> _Exercise goal_:
In the records below, count every line that includes the word "sizedesc". Provide the total alone.

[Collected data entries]
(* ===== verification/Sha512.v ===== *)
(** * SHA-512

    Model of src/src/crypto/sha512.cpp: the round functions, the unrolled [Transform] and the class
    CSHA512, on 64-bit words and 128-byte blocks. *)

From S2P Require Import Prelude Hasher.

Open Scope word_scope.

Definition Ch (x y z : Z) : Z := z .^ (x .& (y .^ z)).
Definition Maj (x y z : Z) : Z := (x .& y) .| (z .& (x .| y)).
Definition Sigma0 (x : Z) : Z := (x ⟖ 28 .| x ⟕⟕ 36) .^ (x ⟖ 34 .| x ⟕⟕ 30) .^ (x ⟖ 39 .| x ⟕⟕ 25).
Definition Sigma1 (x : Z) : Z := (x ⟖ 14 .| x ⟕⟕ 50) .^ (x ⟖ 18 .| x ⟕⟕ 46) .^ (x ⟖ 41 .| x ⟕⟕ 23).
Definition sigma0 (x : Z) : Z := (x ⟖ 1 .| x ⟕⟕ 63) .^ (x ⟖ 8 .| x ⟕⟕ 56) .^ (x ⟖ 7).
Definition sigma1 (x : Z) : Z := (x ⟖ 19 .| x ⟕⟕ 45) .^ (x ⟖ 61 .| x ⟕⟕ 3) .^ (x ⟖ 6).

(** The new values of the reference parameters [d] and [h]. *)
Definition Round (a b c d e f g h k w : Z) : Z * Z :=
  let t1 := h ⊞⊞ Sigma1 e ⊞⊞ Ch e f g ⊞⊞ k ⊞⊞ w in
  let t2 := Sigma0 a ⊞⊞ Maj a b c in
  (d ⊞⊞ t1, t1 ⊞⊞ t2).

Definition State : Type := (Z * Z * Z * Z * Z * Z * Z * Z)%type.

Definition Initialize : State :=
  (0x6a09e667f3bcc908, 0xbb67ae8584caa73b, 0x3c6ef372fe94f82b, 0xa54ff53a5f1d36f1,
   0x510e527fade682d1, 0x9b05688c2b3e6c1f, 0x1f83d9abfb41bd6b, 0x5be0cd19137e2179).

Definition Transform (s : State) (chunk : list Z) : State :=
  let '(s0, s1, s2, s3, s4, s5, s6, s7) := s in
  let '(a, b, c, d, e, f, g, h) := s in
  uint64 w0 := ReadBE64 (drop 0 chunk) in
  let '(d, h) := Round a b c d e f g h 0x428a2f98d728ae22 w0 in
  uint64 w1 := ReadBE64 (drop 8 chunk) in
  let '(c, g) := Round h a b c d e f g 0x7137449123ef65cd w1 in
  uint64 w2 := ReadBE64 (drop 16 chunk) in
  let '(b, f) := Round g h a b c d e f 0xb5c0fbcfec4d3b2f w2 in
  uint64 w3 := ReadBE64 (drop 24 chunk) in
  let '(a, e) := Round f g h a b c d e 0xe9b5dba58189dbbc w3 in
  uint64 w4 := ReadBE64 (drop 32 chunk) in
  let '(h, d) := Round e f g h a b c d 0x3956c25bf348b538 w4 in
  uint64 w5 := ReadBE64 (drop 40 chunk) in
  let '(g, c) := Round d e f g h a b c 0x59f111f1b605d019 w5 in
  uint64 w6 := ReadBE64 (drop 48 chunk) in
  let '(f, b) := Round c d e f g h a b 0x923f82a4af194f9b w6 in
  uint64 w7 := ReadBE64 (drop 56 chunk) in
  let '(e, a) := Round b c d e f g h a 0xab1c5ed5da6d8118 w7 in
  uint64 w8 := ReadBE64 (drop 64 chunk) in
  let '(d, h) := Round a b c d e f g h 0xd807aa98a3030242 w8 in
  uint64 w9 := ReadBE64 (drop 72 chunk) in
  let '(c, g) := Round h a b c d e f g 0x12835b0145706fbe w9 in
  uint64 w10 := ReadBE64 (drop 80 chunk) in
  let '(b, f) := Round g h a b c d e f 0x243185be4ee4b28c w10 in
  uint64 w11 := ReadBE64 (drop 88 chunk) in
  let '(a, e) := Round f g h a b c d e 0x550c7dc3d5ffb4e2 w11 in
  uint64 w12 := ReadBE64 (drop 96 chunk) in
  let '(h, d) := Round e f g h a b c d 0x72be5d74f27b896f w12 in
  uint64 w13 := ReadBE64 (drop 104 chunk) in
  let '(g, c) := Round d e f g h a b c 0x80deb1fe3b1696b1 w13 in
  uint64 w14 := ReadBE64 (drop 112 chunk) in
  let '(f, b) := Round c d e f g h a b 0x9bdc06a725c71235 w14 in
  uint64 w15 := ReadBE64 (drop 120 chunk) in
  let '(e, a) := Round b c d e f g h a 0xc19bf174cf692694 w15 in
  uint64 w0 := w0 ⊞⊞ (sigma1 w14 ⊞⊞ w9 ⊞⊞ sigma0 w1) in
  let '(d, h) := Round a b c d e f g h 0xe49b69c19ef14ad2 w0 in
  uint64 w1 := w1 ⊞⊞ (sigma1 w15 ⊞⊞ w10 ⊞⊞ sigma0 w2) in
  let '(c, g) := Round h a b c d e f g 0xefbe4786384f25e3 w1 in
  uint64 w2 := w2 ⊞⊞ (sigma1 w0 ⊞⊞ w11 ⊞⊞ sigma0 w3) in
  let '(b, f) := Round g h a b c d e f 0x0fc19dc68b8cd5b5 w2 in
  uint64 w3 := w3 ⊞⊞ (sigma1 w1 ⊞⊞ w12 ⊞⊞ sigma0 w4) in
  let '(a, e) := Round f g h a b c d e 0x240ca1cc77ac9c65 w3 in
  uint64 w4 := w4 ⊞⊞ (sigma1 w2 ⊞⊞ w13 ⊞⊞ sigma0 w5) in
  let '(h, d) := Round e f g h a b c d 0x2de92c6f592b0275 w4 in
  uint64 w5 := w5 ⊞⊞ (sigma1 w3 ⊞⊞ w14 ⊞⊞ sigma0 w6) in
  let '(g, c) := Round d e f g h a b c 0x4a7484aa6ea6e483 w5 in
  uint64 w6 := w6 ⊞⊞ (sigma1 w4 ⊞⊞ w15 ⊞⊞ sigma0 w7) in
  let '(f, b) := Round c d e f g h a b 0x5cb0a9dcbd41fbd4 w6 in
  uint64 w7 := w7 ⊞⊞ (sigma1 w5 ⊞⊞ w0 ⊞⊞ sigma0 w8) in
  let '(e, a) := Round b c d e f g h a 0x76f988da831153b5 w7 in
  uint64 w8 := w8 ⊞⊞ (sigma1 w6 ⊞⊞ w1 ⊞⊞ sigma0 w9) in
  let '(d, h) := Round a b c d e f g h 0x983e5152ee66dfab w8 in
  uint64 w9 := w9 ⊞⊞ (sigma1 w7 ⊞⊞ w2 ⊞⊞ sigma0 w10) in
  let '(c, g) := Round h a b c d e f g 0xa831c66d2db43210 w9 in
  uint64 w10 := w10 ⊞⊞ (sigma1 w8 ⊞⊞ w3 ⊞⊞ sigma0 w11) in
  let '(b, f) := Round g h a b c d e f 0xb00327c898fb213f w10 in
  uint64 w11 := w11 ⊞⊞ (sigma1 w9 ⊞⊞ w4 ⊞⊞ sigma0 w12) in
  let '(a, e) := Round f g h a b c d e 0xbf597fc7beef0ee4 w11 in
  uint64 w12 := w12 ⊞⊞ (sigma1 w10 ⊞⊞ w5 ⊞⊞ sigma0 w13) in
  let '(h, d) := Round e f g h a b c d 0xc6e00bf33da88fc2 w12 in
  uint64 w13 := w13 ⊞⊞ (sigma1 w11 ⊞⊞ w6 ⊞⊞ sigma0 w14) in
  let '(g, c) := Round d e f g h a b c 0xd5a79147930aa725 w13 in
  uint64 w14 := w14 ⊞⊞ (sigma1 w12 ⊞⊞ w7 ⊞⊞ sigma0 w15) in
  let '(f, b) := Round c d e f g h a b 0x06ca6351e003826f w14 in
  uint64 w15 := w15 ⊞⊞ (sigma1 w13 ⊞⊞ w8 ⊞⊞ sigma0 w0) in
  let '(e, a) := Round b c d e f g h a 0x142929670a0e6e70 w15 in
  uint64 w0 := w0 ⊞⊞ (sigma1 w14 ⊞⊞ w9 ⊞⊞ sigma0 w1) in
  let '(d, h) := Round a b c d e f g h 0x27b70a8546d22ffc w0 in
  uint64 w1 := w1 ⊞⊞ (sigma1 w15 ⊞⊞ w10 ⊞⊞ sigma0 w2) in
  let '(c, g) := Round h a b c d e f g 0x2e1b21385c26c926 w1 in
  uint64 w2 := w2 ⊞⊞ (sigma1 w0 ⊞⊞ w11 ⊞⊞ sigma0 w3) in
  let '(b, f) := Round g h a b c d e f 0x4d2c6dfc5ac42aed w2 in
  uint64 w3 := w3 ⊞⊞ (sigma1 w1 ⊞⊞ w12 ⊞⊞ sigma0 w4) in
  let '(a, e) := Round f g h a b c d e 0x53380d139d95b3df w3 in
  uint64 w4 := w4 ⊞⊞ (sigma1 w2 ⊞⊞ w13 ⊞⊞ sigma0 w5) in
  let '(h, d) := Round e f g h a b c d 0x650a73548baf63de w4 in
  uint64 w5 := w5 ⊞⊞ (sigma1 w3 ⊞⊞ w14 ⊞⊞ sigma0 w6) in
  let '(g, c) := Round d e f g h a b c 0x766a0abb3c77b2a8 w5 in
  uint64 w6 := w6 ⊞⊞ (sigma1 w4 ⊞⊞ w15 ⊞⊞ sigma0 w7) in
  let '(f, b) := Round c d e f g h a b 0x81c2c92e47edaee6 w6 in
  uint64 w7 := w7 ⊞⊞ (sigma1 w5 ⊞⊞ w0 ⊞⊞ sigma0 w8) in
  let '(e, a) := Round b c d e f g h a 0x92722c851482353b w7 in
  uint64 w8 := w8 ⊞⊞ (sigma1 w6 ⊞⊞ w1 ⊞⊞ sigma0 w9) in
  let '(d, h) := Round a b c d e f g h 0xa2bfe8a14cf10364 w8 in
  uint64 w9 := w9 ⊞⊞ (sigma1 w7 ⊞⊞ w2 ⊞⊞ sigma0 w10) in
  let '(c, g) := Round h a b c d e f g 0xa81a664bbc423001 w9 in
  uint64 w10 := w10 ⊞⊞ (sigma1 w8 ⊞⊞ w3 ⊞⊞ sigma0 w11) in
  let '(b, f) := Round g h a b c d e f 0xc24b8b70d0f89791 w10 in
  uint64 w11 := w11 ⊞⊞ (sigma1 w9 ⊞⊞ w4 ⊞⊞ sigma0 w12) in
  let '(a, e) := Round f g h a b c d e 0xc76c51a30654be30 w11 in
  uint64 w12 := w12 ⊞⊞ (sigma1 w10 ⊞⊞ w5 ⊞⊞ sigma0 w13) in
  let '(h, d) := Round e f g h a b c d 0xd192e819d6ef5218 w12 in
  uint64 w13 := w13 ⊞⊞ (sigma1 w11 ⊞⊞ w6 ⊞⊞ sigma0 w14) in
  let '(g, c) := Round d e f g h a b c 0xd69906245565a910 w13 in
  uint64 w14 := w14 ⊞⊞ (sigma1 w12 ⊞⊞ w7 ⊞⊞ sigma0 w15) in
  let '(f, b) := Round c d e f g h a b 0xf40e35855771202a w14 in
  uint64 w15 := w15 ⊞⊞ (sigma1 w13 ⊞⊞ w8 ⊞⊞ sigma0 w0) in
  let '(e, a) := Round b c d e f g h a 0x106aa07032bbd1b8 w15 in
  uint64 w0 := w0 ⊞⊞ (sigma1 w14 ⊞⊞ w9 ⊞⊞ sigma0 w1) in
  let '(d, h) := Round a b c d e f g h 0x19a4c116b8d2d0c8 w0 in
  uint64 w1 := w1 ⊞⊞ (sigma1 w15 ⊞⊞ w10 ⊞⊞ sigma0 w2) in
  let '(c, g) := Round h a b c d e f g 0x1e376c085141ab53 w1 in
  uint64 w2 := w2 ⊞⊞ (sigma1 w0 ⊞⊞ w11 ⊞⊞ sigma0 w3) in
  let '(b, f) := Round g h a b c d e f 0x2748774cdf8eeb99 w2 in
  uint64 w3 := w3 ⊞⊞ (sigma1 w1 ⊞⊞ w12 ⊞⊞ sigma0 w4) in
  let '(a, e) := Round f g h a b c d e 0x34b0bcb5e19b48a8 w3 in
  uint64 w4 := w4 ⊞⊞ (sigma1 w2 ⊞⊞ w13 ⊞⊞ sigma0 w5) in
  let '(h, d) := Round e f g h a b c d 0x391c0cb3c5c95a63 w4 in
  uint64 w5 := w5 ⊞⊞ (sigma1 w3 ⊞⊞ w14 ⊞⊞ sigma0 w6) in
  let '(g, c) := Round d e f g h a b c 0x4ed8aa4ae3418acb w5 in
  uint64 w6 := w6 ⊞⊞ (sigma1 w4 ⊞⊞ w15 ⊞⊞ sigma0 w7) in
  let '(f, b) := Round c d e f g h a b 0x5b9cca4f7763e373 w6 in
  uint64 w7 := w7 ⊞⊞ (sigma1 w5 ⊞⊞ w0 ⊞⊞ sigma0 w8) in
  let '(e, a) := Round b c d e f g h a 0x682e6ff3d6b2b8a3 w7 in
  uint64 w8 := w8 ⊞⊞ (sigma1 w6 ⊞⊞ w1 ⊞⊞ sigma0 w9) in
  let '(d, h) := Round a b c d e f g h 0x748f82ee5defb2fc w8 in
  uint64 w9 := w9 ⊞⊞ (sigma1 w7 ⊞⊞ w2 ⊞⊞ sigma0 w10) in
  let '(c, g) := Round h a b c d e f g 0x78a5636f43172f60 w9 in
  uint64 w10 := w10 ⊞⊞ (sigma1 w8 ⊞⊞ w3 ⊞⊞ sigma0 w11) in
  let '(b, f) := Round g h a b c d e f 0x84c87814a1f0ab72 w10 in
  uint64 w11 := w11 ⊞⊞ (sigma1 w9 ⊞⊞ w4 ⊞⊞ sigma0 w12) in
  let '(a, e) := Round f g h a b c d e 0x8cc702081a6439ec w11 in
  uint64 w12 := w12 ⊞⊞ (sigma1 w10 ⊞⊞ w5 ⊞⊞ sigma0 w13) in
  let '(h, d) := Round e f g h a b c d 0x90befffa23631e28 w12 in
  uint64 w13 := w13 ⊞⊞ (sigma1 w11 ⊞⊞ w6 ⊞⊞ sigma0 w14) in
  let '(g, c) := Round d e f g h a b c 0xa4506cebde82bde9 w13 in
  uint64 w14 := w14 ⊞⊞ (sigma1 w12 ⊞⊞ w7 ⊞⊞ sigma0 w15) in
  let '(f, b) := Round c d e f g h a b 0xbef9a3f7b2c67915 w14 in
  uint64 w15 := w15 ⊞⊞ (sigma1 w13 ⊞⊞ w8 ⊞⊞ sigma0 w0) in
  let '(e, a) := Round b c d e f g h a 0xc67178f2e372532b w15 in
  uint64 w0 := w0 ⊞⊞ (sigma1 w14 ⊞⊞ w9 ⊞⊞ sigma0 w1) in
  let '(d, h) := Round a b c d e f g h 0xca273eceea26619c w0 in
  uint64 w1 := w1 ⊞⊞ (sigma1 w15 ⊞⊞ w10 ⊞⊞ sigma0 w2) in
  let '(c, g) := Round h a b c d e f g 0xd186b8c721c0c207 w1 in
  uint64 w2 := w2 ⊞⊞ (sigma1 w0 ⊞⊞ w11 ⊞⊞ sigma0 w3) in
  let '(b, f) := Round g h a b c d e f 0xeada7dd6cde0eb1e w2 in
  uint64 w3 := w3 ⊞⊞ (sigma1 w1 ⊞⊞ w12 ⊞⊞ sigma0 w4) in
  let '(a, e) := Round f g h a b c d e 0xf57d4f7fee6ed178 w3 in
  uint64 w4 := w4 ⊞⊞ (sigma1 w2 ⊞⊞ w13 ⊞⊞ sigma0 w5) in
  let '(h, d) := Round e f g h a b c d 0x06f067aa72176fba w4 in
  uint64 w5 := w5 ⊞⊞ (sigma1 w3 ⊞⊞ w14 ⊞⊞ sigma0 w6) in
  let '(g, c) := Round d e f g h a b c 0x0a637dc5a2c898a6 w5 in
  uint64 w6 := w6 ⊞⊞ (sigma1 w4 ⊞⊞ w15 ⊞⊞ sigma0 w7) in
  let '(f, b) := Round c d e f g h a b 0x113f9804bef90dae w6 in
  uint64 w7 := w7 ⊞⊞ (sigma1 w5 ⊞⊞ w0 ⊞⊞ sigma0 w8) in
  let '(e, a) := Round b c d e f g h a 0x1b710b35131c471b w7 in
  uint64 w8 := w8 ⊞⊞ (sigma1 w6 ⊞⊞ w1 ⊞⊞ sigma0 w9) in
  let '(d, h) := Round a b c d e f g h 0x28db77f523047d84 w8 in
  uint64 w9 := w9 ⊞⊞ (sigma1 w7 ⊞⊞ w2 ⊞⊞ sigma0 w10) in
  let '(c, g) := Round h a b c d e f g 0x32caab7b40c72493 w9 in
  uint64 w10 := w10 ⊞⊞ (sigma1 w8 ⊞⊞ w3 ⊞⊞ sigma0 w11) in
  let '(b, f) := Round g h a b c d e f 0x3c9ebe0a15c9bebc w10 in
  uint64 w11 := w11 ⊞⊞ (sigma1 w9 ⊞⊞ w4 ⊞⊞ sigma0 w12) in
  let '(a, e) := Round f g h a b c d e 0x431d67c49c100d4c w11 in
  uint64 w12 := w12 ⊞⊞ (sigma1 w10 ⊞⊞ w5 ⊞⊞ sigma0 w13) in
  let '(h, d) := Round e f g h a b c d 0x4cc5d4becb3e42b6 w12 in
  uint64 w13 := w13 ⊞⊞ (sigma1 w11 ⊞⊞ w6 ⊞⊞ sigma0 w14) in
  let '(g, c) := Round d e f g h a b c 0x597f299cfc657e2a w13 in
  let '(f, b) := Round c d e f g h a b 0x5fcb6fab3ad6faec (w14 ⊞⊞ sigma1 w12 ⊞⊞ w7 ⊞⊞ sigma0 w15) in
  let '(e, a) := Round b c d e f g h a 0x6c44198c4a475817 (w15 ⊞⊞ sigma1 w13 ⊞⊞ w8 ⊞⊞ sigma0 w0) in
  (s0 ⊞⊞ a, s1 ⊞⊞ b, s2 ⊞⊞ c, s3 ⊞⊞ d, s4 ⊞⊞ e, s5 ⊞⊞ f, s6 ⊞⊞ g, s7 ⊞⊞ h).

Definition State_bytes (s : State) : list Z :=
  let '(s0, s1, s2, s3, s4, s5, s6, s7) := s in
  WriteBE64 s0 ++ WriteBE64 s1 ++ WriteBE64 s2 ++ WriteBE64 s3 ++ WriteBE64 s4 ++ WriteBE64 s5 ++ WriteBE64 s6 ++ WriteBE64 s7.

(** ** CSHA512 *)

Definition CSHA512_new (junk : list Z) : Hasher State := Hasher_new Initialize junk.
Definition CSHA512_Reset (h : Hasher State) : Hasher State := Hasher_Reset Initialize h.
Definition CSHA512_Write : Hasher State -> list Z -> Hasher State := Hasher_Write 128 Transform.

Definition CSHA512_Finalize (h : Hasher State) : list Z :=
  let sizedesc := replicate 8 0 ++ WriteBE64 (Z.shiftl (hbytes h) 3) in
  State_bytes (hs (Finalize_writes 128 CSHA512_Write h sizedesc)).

> _Solution to the exercise_:
2